Let’s see how we can create one. Apple has a very detailed documentation about Preference Panes, which we can find here. It has a section called “Implementing a Simple Preference Pane”, which can be used to create one from scratch.

The easier method if we just want to experiment with it is to download their sample code, PrefsPane. This is an old code that was created for OS X 10.6, so we would get a few alerts, but essentially it compiles easily. I did some changes to this project, giving a new name, new icon, fixed some alerts, and uploaded it on GitHub - theevilbit/macos. It’s called Persistent Worm.

There are multiple methods in the code, the one that will be called when loaded is initWithBundle:.

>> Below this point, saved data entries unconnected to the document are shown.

(** The constructor up to and including [qsort]. *)
Definition initialize_tables (qsort : list st_pair_t → list st_pair_t)
    (tab : list st_family_name_t) (prs : list st_pair_t) :
    outcome (list st_family_name_t * list st_pair_t) :=
  let stream := utf8_stream_init 0 (zlen initialize_a) in
  tab ← for_up (length tab) 0 (λ i tab, store tab i no_name) tab;
  '(tab, prs) ← initialize_loop (length initialize_b) 0 (tab, prs, stream);
  Ret (tab, qsort prs).

(** ** Printing the tables *)

(** Decimal-free formatting: the digits of [%x], most significant first. *)
Definition hex_digit (d : Z) : Z := if decide (d < 10) then 48 + d else 87 + d.

Fixpoint hex_digits (n : nat) (z : Z) (acc : list Z) : list Z :=
  match n with
  | O => acc
  | S n =>
      let acc := hex_digit (z mod 16) :: acc in
      if decide (z `div` 16 = 0) then acc else hex_digits n (z `div` 16) acc
  end.

(** [%#x] of an [unsigned]. *)
Definition fmt_x (z : Z) : list Z :=
  if decide (z = 0) then [48] else 48 :: 120 :: hex_digits 8 z [].

(** The bytes of [self->a] up to its first zero, each as "%#x,". *)
Fixpoint dump_bytes (k : nat) (fa : list Z) (t : Z) (buf : list Z) (q : Z) : outcome (Z * list Z) :=
  match k with
  | O => Undef
  | S k =>
      b ← load fa t;
      if decide (b = 0) then Ret (q, buf)
      else
        '(q, buf) ← sprintf buf q (fmt_x b ++ [44]);
        dump_bytes k fa (t + 1) buf q
  end.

-(id)initWithBundle:(NSBundle*)bundle
{
	if ((self = [super initWithBundle:bundle]) != nil)
	{
		// do more initialization here
	}
    NSLog(@"PersistentWorm");
	return self;
}

I added some logging to it for tracking.

Once we compile the bundle will be copied into ~/Library/PreferencePanes. Then we can go ahead and open System Preferences.app.

System Preferences

The new entry with the name Persistent Worm is the one we created, and it has an apple logo with a worm. We can open it.

Persistent Worm

It will display the window setup in the code.

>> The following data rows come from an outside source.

Lemma name_roundtrip_witness :
  ∃ w, name_encode (replicate 16 0 ++ [8]) 0 (www_google_com ++ [0]) = Ret w ∧
    name_decode (length w) w None = Ret (www_google_com ++ [0; 0] ++ [8]) ∧
    name_decode (length w) (replicate 16 0 ++ [8]) (Some w) = Ret (www_google_com ++ [0; 0] ++ [8]).
Proof.
  apply (name_roundtrip www_google_com (replicate 16 0) [8] []);
    [by_eval|done|done|by_eval|by_eval|done].
Defined.

(** A name of one label is not decoded: its terminator is overwritten and
    the byte after it is read, which is undefined when the object ends there;
    when that byte is zero the text gains two dots. *)
Theorem name_decode_single l post fuel :
  wire_label l → (1 ≤ fuel)%nat →
  name_decode fuel (wire [l]) None = Undef ∧
  name_decode fuel (wire [l] ++ 0 :: post) None = Ret (l ++ [DOT; DOT; 0] ++ post).
Proof.
  intros [Hc Hl] Hf. destruct fuel as [|fuel]; [lia|].
  assert (Forall (λ b, b ≠ 0) (zlen l :: l)) as Hnz by (constructor; [lia|by apply is_char_nonzero]).
  assert (wire [l] = (zlen l :: l) ++ [0]) as Hw.
  { unfold wire. rewrite labels_cons, u8_small by (unfold is_byte; lia). by rewrite app_nil_r. }
  assert (∀ r, strlen ((zlen l :: l) ++ 0 :: r) 0 = Ret (zlen (zlen l :: l))) as Hlen by (intros; by apply strlen_cstr).
  assert (∀ r, name_decode (S fuel) ((zlen l :: l) ++ 0 :: r) None =
    (c ← load ((zlen l :: l) ++ DOT :: r) (0 + (zlen l + 1) + 1);
     d ← (if decide (c = 0) then Ret ((zlen l :: l) ++ DOT :: r)
          else while_fuel fuel name_decode_step (0 + (zlen l + 1), 1, (zlen l :: l) ++ DOT :: r));
     memmove d 0 1 (zlen (zlen l :: l)))) as E.
  { intros r. unfold name_decode. rewrite Hlen. cbind. rewrite s32_small by len.
    change (load ((zlen l :: l) ++ 0 :: r) 0) with (Ret (A := Z) (zlen l)). cbind.
    rewrite u8_small by (unfold is_byte; lia). rewrite while_fuel_S. unfold name_decode_step at 2.
    rewrite load_app by len. cbind. rewrite store_app by len. cbind. change (u8 (0 + 1)) with 1.
    destruct (load _ _) as [c| |]; cbind; [|done..]. by case_decide. }
  rewrite Hw. split.
  - rewrite E. rewrite load_out by len. done.
  - rewrite <- app_assoc. cbn [app] in E |- *. rewrite E.
    replace (zlen l :: l ++ DOT :: 0 :: post) with ((zlen l :: l ++ [DOT]) ++ 0 :: post) at 1
      by (cbn [app]; by rewrite <- app_assoc).
    rewrite load_app by len. cbind. rewrite decide_True by done. cbind. unfold memmove.
    pose proof (load_n_app [zlen l] (l ++ [DOT]) (0 :: post) 1 (zlen (zlen l :: l)) eq_refl) as E1.
    rewrite <- app_assoc in E1. cbn [app] in E1. rewrite E1 by len. cbind.
    pose proof (store_n_app [] (zlen l :: l) (DOT :: 0 :: post) (l ++ [DOT]) 0 eq_refl) as E2.
    cbn [app] in E2. rewrite E2 by len. by rewrite <- app_assoc.
Qed.

Lemma name_decode_single_witness :
  name_decode 9 (wire [[99; 111; 109]]) None = Undef ∧
  name_decode 9 (wire [[99; 111; 109]] ++ 0 :: [1]) None = Ret ([99; 111; 109] ++ [DOT; DOT; 0] ++ [1]).
Proof. apply (name_decode_single [99; 111; 109] [1] 9); [split; [by repeat constructor|done]|lia]. Defined.

(** C35: [read_name] reads any name of a message, compressed or not: if at
    [r] start the labels [ls] (two or more, 255 bytes at most on the wire) over
    [k] bytes, the name becomes their dotted text and the count is [k]. *)
Theorem read_name_correct buf r ls k name :
  name_at buf r ls k → (2 ≤ length ls)%nat → zlen (labels ls) ≤ 255 → zlen name = 256 →
  ∃ fuel, ∀ fuel', (fuel ≤ fuel')%nat →
    ∃ rest, read_name fuel' buf r name = Ret (k, join ls ++ 0 :: rest).
Proof.
  intros Hat Hn Hsz Hname. destruct (read_name_fits buf r ls k Hat Hn Hsz) as [fuel Hrun]. exists fuel. auto.
Qed.

(** A message that holds "a.b" at 0 and "c.a.b", compressed, at 5. *)
Definition compressed : list Z := [1; 97; 1; 98; 0; 1; 99; 0xc0; 0].

Lemma compressed_at : name_at compressed 5 [[99]; [97]; [98]] 4.
Proof.
  apply (name_label _ 5 [99] _ 2); [by_eval|done|].
  apply (name_pointer _ 7 0xc0 0 _ 5); [lia..|done|done|].
  apply (name_label _ 0 [97] _ 3); [by_eval|done|].
  apply (name_label _ 2 [98] _ 1); [by_eval|done|]. by apply name_end.
Qed.

Lemma read_name_correct_witness :
  ∃ fuel, ∀ fuel', (fuel ≤ fuel')%nat →
    ∃ rest, read_name fuel' compressed 5 (replicate 256 0) = Ret (4, [99; 46; 97; 46; 98] ++ 0 :: rest).
Proof.
  apply (read_name_correct compressed 5 [[99]; [97]; [98]] 4 (replicate 256 0));
    [exact compressed_at|by_eval|done|done].
Defined.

Let’s check who loads this.

csaby@mac ~ % log show --predicate "eventMessage contains[c] 'Worm'" --last 5m
Filtering the log data using "composedMessage CONTAINS[c] "Worm""
Skipping info and debug messages, pass --info and/or --debug to include.
Timestamp                       Thread     Type        Activity             PID    TTL  
2021-03-25 09:56:37.466027+0100 0x5e6f0a   Default     0xc09cb5             16414  0    legacyLoader-x86_64: (PrefsPane) PersistentWorm
--------------------------------------------------------------------------------------------------------------------
Log      - Default:          1, Info:                0, Debug:             0, Error:          0, Fault:          0
Activity - Create:           0, Transition:          0, Actions:           0

If we search for our Worm log with the log utility we will see that the process loading the binary is legacyLoader-x86_64, at least on Big Sur 11.2. This is an XPC service used by System Prefrences and can be found at /System/Library/Frameworks/PreferencePanes.framework/Versions/A/XPCServices/legacyLoader-x86_64.xpc/Contents/MacOS/legacyLoader-x86_64.

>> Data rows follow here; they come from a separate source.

(* ===== verification/IdDecoder.v ===== *)
(** * string/id_decoder.c: names of process and node

    A name is "$Z", four digits of the node and six of the process, in base 32
    over an alphabet without A, I, O and U.  The reverse table is the global
    array [a]; a character is a signed index into it. *)
From Stdlib Require Import ZArith Lia.
From stdpp Require Import base tactics numbers list.
From S2P Require Import Prelude.

Open Scope Z_scope.

(** ** The code *)
Definition LASTCHAR : Z := 90.

(** '0'..'9', then the letters, then 'Z'. *)
Definition table : list Z :=
  [48; 49; 50; 51; 52; 53; 54; 55; 56; 57; 66; 67; 68; 69; 70; 71; 72; 74; 75; 76; 77;
   78; 80; 81; 82; 83; 84; 86; 87; 88; 89; LASTCHAR].
Definition TABLESIZE : Z := 32.

(** The constructor, on the array [a]. *)
Definition reverse_table (a : list Z) : outcome (list Z) :=
  a ← for_up (Z.to_nat LASTCHAR) 0 (λ i a, store a i (-1)) a;
  for_up (Z.to_nat TABLESIZE) 0 (λ i a, c ← load table i; store a c i) a.

(** The recursion decrements an [unsigned]; [fuel] bounds its depth. *)
Fixpoint id_decode (fuel : nat) (a p : list Z) (off l : Z) : outcome Z :=
  match fuel with
  | O => NoFuel
  | S fuel =>
      let l := u32 (l - 1) in
      if decide (l ≠ 0) then
        hi ← id_decode fuel a p off l;
        hi ← int_result (hi * TABLESIZE);
        c ← load p (off + l);
        d ← load a (s8 c);
        int_result (hi + d)
      else
        c ← load p off;
        load a (s8 c)
  end.

Definition PREFIXLEN : Z := 2.
Definition NIDLEN : Z := 4.
Definition PIDLEN : Z := 6.
Definition NAMELEN : Z := PREFIXLEN + NIDLEN + PIDLEN.

(** The loop over the digits: whether one is not of the alphabet. *)
Fixpoint check_digits (k : nat) (a p : list Z) (i : Z) : outcome bool :=
  match k with
  | O => Ret true
  | S k =>
      c ← load p i;
      d ← load a (s8 c);
      if decide (d = -1) then Ret false else check_digits k a p (i + 1)
  end.

(** The verdict, and the object [*pp] points to afterwards; [buf] is static. *)
Definition check (a p buf : list Z) : outcome (Z * list Z) :=
  n ← strlen p 0;
  let l := s32 n in
  c0 ← load p 0;
  r ← (if decide (c0 ≠ 36) then
         if decide (l + 1 ≠ NAMELEN) then Ret None
         else q ← memcpy buf 1 p 0 (NAMELEN - 1); Ret (Some q)
       else if decide (l ≠ NAMELEN) then Ret None else Ret (Some p));
  match r with
  | None => Ret (1, p)
  | Some q =>
      c1 ← load q 1;
      if decide (c1 ≠ 90) then Ret (1, q)
      else
        ok ← check_digits (Z.to_nat (NAMELEN - PREFIXLEN)) a q PREFIXLEN;
        Ret (if ok : bool then 0 else 1, q)
  end.

(** "$" and eleven zeros. *)
Definition check_buf : list Z := 36 :: replicate 11 0.

Inductive answer := MissingName | InvalidName | Ids (nid pid : Z).

(** The exit code and what is logged; [argv1] is the object of argv[1]. *)
Definition main (a : list Z) (argc : Z) (argv1 : list Z) : outcome (Z * answer) :=
  if decide (argc = 1) then Ret (1, MissingName)
  else
    '(r, p) ← check a argv1 check_buf;
    if decide (r ≠ 0) then Ret (1, InvalidName)
    else
      nid ← id_decode 5 a p PREFIXLEN NIDLEN;
      pid ← id_decode 7 a p (PREFIXLEN + NIDLEN) PIDLEN;
      Ret (0, Ids nid pid).

(** ** Digits *)

(** The character of a digit. *)
Definition char_of (d : Z) : Z := table !!! Z.to_nat d.

Definition value (ds : list Z) : Z := foldl (λ acc d, acc * 32 + d) 0 ds.

(** The array with room for 'Z', after the constructor. *)
Definition reversed : list Z :=
  match reverse_table (replicate 91 0) with Ret a => a | _ => [] end.

Lemma reversed_digit d : 0 ≤ d < 32 →
  load reversed (s8 (char_of d)) = Ret d ∧ is_char (char_of d) ∧ d ≠ -1.
Proof. revert d. apply (range_all _). by vm_compute. Qed.

Lemma value_snoc ds d : value (ds ++ [d]) = value ds * 32 + d.
Proof. unfold value. by rewrite foldl_snoc. Qed.

Lemma value_bound ds : Forall (λ d, 0 ≤ d < 32) ds → 0 ≤ value ds < 32 ^ zlen ds.
Proof.
  induction ds as [|d ds IH] using rev_ind; [done|]. intros [Hds Hd]%Forall_app. apply Forall_cons in Hd as [Hd _].
  specialize (IH Hds). rewrite value_snoc, length_app, Nat2Z.inj_add, Z.pow_add_r by lia. cbn [length].
  change (32 ^ Z.of_nat 1) with 32. set (P := 32 ^ zlen ds) in *. lia.
Qed.

Lemma id_decode_digits ds pre post fuel :
  ds ≠ [] → Forall (λ d, 0 ≤ d < 32) ds → (length ds ≤ 6)%nat → (length ds ≤ fuel)%nat →
  id_decode fuel reversed (pre ++ map char_of ds ++ post) (zlen pre) (zlen ds) = Ret (value ds).
Proof.
  revert post fuel. induction ds as [|d ds IH] using rev_ind; [done|]. intros post fuel _ [Hds Hd]%Forall_app Hl Hf.
  apply Forall_cons in Hd as [Hd _]. destruct (reversed_digit d Hd) as (Hload & _). rewrite length_app in Hl, Hf. cbn [length] in Hl, Hf.
  destruct fuel as [|fuel]; [lia|]. cbn [id_decode]. rewrite u32_small by len. rewrite map_app, <- app_assoc. cbn [map app].
  destruct ds as [|d0 ds].
  - rewrite decide_False by (cbn; lia). cbn [map app]. rewrite load_app by done. cbind. rewrite Hload. done.
  - rewrite decide_True by len. replace (zlen ((d0 :: ds) ++ [d]) - 1) with (zlen (d0 :: ds)) by len.
    rewrite IH by (done || lia). cbind. pose proof (value_bound _ Hds) as Hv.
    assert (32 ^ zlen (d0 :: ds) ≤ 32 ^ 5) by (apply Z.pow_le_mono_r; lia). change (32 ^ 5) with 33554432 in *.
    unfold TABLESIZE. rewrite int_result_small by lia. cbind.
    rewrite app_assoc, load_app by len. cbind. rewrite Hload. cbind. rewrite int_result_small by lia. by rewrite value_snoc.
Qed.

Lemma check_digits_ok ds pre post :
  Forall (λ d, 0 ≤ d < 32) ds →
  check_digits (length ds) reversed (pre ++ map char_of ds ++ post) (zlen pre) = Ret true.
Proof.
  intros H. revert pre. induction H as [|d ds Hd Hds IH]; intros pre; cbn [length check_digits map app]; [done|].
  destruct (reversed_digit d Hd) as (Hload & _ & Hne). rewrite load_app by done. cbind. rewrite Hload. cbind.
  rewrite decide_False by done. specialize (IH (pre ++ [char_of d])). rewrite <- app_assoc in IH.
  replace (zlen pre + 1) with (zlen (pre ++ [char_of d])) by len. done.
Qed.

Lemma char_of_chars ds : Forall (λ d, 0 ≤ d < 32) ds → Forall is_char (map char_of ds).
Proof.
  intros H. apply Forall_fmap. eapply Forall_impl; [exact H|]. intros d Hd. by apply reversed_digit.
Qed.

(** The name of a node and a process. *)
Definition name (ns ps : list Z) : list Z := [36; 90] ++ map char_of ns ++ map char_of ps.

Lemma name_chars ns ps :
  Forall (λ d, 0 ≤ d < 32) ns → Forall (λ d, 0 ≤ d < 32) ps → Forall is_char (name ns ps).
Proof. intros Hn Hp. repeat (apply Forall_app; split); auto using char_of_chars. by repeat constructor. Qed.

(** The digits of a number, least significant last. *)
Fixpoint digits (k : nat) (n : Z) : list Z :=
  match k with
  | O => []
  | S k => digits k (n / 32) ++ [n mod 32]
  end.

Lemma digits_spec k n : 0 ≤ n < 32 ^ Z.of_nat k →
  value (digits k n) = n ∧ length (digits k n) = k ∧ Forall (λ d, 0 ≤ d < 32) (digits k n).
Proof.
  revert n. induction k as [|k IH]; intros n Hn; [change (32 ^ Z.of_nat 0) with 1 in Hn; cbn; split_and!; [lia|done|constructor]|].
  rewrite Nat2Z.inj_succ, Z.pow_succ_r in Hn by lia. destruct (IH (n / 32)) as (Hv & Hl & Hf).
  { set (P := 32 ^ Z.of_nat k) in *. split; [apply Z.div_pos; lia|apply Z.div_lt_upper_bound; lia]. }
  cbn [digits]. rewrite value_snoc, Hv. split_and!; [mlia|rewrite length_app, Hl; cbn; lia|].
  apply Forall_app. split; [done|]. constructor; [mlia|constructor].
Qed.

(** ** Properties *)

(** The constructor writes the entry of 'Z' one past the end of its array
    of 90; with room for it, names are read back: for every node below 32^4
    and process below 32^6, the program given their name, with or without the
    leading dollar sign, prints exactly them. *)
Theorem id_roundtrip nid pid a r :
  0 ≤ nid < 32 ^ 4 → 0 ≤ pid < 32 ^ 6 → length a = 90%nat →
  let s := name (digits 4 nid) (digits 6 pid) in
  reverse_table a = Undef ∧
  reverse_table (replicate 91 0) = Ret reversed ∧
  main reversed 2 (s ++ 0 :: r) = Ret (0, Ids nid pid) ∧
  main reversed 2 (drop 1 s ++ 0 :: r) = Ret (0, Ids nid pid).
Proof.
  intros Hn Hp Ha. cbn zeta.
  destruct (digits_spec 4 nid Hn) as (Vn & Ln & Fn). destruct (digits_spec 6 pid Hp) as (Vp & Lp & Fp).
  set (ns := digits 4 nid) in *. set (ps := digits 6 pid) in *. clearbody ns ps.
  pose proof (name_chars ns ps Fn Fp) as Hc.
  assert (∀ x, check_digits 10 reversed ([36; 90] ++ (map char_of ns ++ map char_of ps) ++ x) 2 = Ret true) as Hcheck.
  { intros x. rewrite <- map_app. replace 10%nat with (length (ns ++ ps)) by len.
    apply (check_digits_ok (ns ++ ps) [36; 90] x). by apply Forall_app. }
  assert (∀ x, id_decode 5 reversed ([36; 90] ++ (map char_of ns ++ map char_of ps) ++ x) 2 4 = Ret nid) as Hnid.
  { intros x. rewrite <- (app_assoc (map char_of ns)), <- Vn. replace 4 with (zlen ns) by lia.
    apply (id_decode_digits ns [36; 90]); [by destruct ns|done|lia|lia]. }
  assert (∀ x, id_decode 7 reversed ([36; 90] ++ (map char_of ns ++ map char_of ps) ++ x) 6 6 = Ret pid) as Hpid.
  { intros x. rewrite <- (app_assoc (map char_of ns)), app_assoc, <- Vp.
    replace 6 with (zlen ([36; 90] ++ map char_of ns)) at 1 by len. replace 6 with (zlen ps) by lia.
    apply (id_decode_digits ps ([36; 90] ++ map char_of ns)); [by destruct ps|done|lia|lia]. }
  split_and!.
  - open_buffer 90 a. vm_compute. reflexivity.
  - reflexivity.
  - unfold main, check. rewrite decide_False by lia. unfold name in *. rewrite strlen_cstr by (by apply is_char_nonzero). cbind.
    rewrite s32_small by len. rewrite <- app_assoc.
    change (load ([36; 90] ++ ?x) 0) with (Ret (A := Z) 36). cbind. rewrite (decide_False (P := (36 ≠ 36))) by lia.
    rewrite (decide_False (P := (_ ≠ NAMELEN))) by (unfold NAMELEN, PREFIXLEN, NIDLEN, PIDLEN; len). cbind.
    change (load ([36; 90] ++ ?x) 1) with (Ret (A := Z) 90). cbind. rewrite (decide_False (P := (90 ≠ 90))) by lia.
    change (Z.to_nat (NAMELEN - PREFIXLEN)) with 10%nat. change PREFIXLEN with 2. rewrite Hcheck. cbind.
    rewrite decide_False by lia. change NIDLEN with 4. rewrite Hnid. cbind. change (2 + 4) with 6. change PIDLEN with 6.
    by rewrite Hpid.
  - unfold name in *. cbn [app drop] in *. apply Forall_cons in Hc as [_ Hc].
    unfold main, check. rewrite decide_False by lia. rewrite app_comm_cons, strlen_cstr by (by apply is_char_nonzero). cbind.
    rewrite s32_small by len. cbn [app]. change (load (90 :: ?x) 0) with (Ret (A := Z) 90). cbind.
    rewrite (decide_True (P := (90 ≠ 36))) by lia.
    rewrite (decide_False (P := (_ ≠ NAMELEN))) by (unfold NAMELEN, PREFIXLEN, NIDLEN, PIDLEN; len).
    unfold memcpy. rewrite app_comm_cons. rewrite load_n_prefix by (change (NAMELEN - 1) with 11; len). cbind.
    pose proof (store_n_app [36] (replicate 11 0) [] (90 :: map char_of ns ++ map char_of ps) 1 eq_refl) as E.
    change (store_n check_buf 1 ?vs) with (store_n ([36] ++ replicate 11 0 ++ []) 1 vs). rewrite E by len. cbind.
    rewrite app_nil_r. cbn [app]. change (load (36 :: 90 :: ?x) 1) with (Ret (A := Z) 90). cbind.
    rewrite (decide_False (P := (90 ≠ 90))) by lia. change (Z.to_nat (NAMELEN - PREFIXLEN)) with 10%nat. change PREFIXLEN with 2.
    specialize (Hcheck []). specialize (Hnid []). specialize (Hpid []). rewrite app_nil_r in Hcheck, Hnid, Hpid. cbn [app] in *.
    rewrite Hcheck. cbind. rewrite decide_False by lia. change NIDLEN with 4. rewrite Hnid. cbind. change (2 + 4) with 6.
    change PIDLEN with 6. by rewrite Hpid.
Qed.

Lemma id_roundtrip_witness :
  let s := name (digits 4 33) (digits 6 1000000) in
  reverse_table (replicate 90 0) = Undef ∧
  reverse_table (replicate 91 0) = Ret reversed ∧
  main reversed 2 (s ++ [0]) = Ret (0, Ids 33 1000000) ∧
  main reversed 2 (drop 1 s ++ [0]) = Ret (0, Ids 33 1000000).
Proof. apply (id_roundtrip 33 1000000 (replicate 90 0) []); [by_eval|by_eval|done]. Defined.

If we check its code signing properties we will see that it allows the load of third party code due to the com.apple.security.cs.disable-library-validation entitlement.

Executable=/System/Library/Frameworks/PreferencePanes.framework/Versions/A/XPCServices/legacyLoader-x86_64.xpc/Contents/MacOS/legacyLoader-x86_64
Identifier=com.apple.systempreferences.legacyLoader.x86_64
Format=bundle with Mach-O thin (x86_64)
CodeDirectory v=20100 size=672 flags=0x0(none) hashes=13+5 location=embedded
Platform identifier=11
Signature size=4577
Signed Time=2020. Dec 22. 1:26:09
Info.plist entries=23
TeamIdentifier=not set
Sealed Resources version=2 rules=2 files=0
Internal requirements count=1 size=96
<?xml version="1.0" encoding="UTF-8"?>
<!DOCTYPE plist PUBLIC "-//Apple//DTD PLIST 1.0//EN" "http://www.apple.com/DTDs/PropertyList-1.0.dtd">
<plist version="1.0">
<dict>
	<key>com.apple.security.cs.disable-library-validation</key>
	<true/>
</dict>
</plist>

On macOS Catalina the loader was /System/Library/Frameworks/PreferencePanes.framework/Versions/A/XPCServices/legacyLoader.xpc/Contents/MacOS/legacyLoader with the entitlement com.apple.security.cs.disable-library-validation.

Update 2021.04.06. Link to heading

As suggested by @xnyhps we can enable the auto-loading of our preference pane with registering an alert for it.

csaby@mac ~ % defaults delete com.apple.systempreferences DidShowPrefBundleIDs                                         
csaby@mac ~ % defaults write com.apple.systempreferences AttentionPrefBundleIDs -dict 'com.yourcompany.Persistent-Worm' 1

In the above listing we register an alert for our pane by bundle ID. We also clear the status if it has been showed before. This will result in our preference pane loading, when the user opens System Preferences.